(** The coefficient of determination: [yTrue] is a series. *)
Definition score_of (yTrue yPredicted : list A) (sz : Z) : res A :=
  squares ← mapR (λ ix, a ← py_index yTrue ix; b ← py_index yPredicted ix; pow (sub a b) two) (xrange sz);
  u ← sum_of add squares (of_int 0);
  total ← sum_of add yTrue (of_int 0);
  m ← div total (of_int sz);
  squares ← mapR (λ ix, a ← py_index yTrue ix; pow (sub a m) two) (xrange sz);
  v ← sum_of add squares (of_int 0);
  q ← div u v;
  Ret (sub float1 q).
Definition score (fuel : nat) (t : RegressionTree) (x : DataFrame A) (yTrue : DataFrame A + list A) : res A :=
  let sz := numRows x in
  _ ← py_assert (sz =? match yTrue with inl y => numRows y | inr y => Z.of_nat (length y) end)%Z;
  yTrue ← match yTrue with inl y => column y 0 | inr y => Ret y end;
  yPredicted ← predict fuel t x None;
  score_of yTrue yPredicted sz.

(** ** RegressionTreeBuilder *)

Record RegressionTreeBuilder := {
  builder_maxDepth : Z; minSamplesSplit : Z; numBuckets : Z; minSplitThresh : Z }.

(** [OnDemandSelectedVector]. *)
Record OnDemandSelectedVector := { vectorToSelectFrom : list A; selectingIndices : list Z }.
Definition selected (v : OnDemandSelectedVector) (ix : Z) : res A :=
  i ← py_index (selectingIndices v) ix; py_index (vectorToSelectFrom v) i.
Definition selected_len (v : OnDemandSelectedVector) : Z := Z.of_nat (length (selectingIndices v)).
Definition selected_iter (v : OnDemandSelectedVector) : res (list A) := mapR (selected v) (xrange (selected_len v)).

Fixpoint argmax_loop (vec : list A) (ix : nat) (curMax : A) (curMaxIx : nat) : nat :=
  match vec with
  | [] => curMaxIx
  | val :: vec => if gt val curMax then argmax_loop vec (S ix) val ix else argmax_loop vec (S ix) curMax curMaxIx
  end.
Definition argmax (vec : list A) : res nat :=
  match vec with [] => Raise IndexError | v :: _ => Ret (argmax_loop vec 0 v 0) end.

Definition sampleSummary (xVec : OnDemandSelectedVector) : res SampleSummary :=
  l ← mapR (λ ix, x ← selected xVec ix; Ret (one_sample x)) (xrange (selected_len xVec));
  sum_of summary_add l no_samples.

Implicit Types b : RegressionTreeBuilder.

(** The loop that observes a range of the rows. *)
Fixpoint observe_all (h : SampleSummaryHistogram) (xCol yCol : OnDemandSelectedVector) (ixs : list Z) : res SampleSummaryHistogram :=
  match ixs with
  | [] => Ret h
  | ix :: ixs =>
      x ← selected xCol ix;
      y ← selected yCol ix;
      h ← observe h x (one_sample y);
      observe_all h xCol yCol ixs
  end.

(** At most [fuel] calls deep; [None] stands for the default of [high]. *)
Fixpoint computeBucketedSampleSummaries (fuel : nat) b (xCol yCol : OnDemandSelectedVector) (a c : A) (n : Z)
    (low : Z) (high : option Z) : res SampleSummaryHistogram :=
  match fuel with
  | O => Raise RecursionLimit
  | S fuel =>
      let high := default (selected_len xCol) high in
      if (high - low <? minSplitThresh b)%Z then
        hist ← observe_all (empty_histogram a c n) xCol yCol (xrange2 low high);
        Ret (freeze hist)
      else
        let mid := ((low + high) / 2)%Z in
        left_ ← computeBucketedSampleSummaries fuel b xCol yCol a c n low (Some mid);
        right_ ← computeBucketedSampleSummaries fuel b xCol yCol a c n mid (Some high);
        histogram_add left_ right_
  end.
● ● ● ●
**Exercise aim**
From the first line to the last, copy the data exactly.

**Finished task**
(** The coefficient of determination: [yTrue] is a series. *)
Definition score_of (yTrue yPredicted : list A) (sz : Z) : res A :=
  squares ← mapR (λ ix, a ← py_index yTrue ix; b ← py_index yPredicted ix; pow (sub a b) two) (xrange sz);
  u ← sum_of add squares (of_int 0);
  total ← sum_of add yTrue (of_int 0);
  m ← div total (of_int sz);
  squares ← mapR (λ ix, a ← py_index yTrue ix; pow (sub a m) two) (xrange sz);
  v ← sum_of add squares (of_int 0);
  q ← div u v;
  Ret (sub float1 q).
Definition score (fuel : nat) (t : RegressionTree) (x : DataFrame A) (yTrue : DataFrame A + list A) : res A :=
  let sz := numRows x in
  _ ← py_assert (sz =? match yTrue with inl y => numRows y | inr y => Z.of_nat (length y) end)%Z;
  yTrue ← match yTrue with inl y => column y 0 | inr y => Ret y end;
  yPredicted ← predict fuel t x None;
  score_of yTrue yPredicted sz.

(** ** RegressionTreeBuilder *)

Record RegressionTreeBuilder := {
  builder_maxDepth : Z; minSamplesSplit : Z; numBuckets : Z; minSplitThresh : Z }.

(** [OnDemandSelectedVector]. *)
Record OnDemandSelectedVector := { vectorToSelectFrom : list A; selectingIndices : list Z }.
Definition selected (v : OnDemandSelectedVector) (ix : Z) : res A :=
  i ← py_index (selectingIndices v) ix; py_index (vectorToSelectFrom v) i.
Definition selected_len (v : OnDemandSelectedVector) : Z := Z.of_nat (length (selectingIndices v)).
Definition selected_iter (v : OnDemandSelectedVector) : res (list A) := mapR (selected v) (xrange (selected_len v)).

Fixpoint argmax_loop (vec : list A) (ix : nat) (curMax : A) (curMaxIx : nat) : nat :=
  match vec with
  | [] => curMaxIx
  | val :: vec => if gt val curMax then argmax_loop vec (S ix) val ix else argmax_loop vec (S ix) curMax curMaxIx
  end.
Definition argmax (vec : list A) : res nat :=
  match vec with [] => Raise IndexError | v :: _ => Ret (argmax_loop vec 0 v 0) end.

Definition sampleSummary (xVec : OnDemandSelectedVector) : res SampleSummary :=
  l ← mapR (λ ix, x ← selected xVec ix; Ret (one_sample x)) (xrange (selected_len xVec));
  sum_of summary_add l no_samples.

Implicit Types b : RegressionTreeBuilder.

(** The loop that observes a range of the rows. *)
Fixpoint observe_all (h : SampleSummaryHistogram) (xCol yCol : OnDemandSelectedVector) (ixs : list Z) : res SampleSummaryHistogram :=
  match ixs with
  | [] => Ret h
  | ix :: ixs =>
      x ← selected xCol ix;
      y ← selected yCol ix;
      h ← observe h x (one_sample y);
      observe_all h xCol yCol ixs
  end.

(** At most [fuel] calls deep; [None] stands for the default of [high]. *)
Fixpoint computeBucketedSampleSummaries (fuel : nat) b (xCol yCol : OnDemandSelectedVector) (a c : A) (n : Z)
    (low : Z) (high : option Z) : res SampleSummaryHistogram :=
  match fuel with
  | O => Raise RecursionLimit
  | S fuel =>
      let high := default (selected_len xCol) high in
      if (high - low <? minSplitThresh b)%Z then
        hist ← observe_all (empty_histogram a c n) xCol yCol (xrange2 low high);
        Ret (freeze hist)
      else
        let mid := ((low + high) / 2)%Z in
        left_ ← computeBucketedSampleSummaries fuel b xCol yCol a c n low (Some mid);
        right_ ← computeBucketedSampleSummaries fuel b xCol yCol a c n mid (Some high);
        histogram_add left_ right_
  end.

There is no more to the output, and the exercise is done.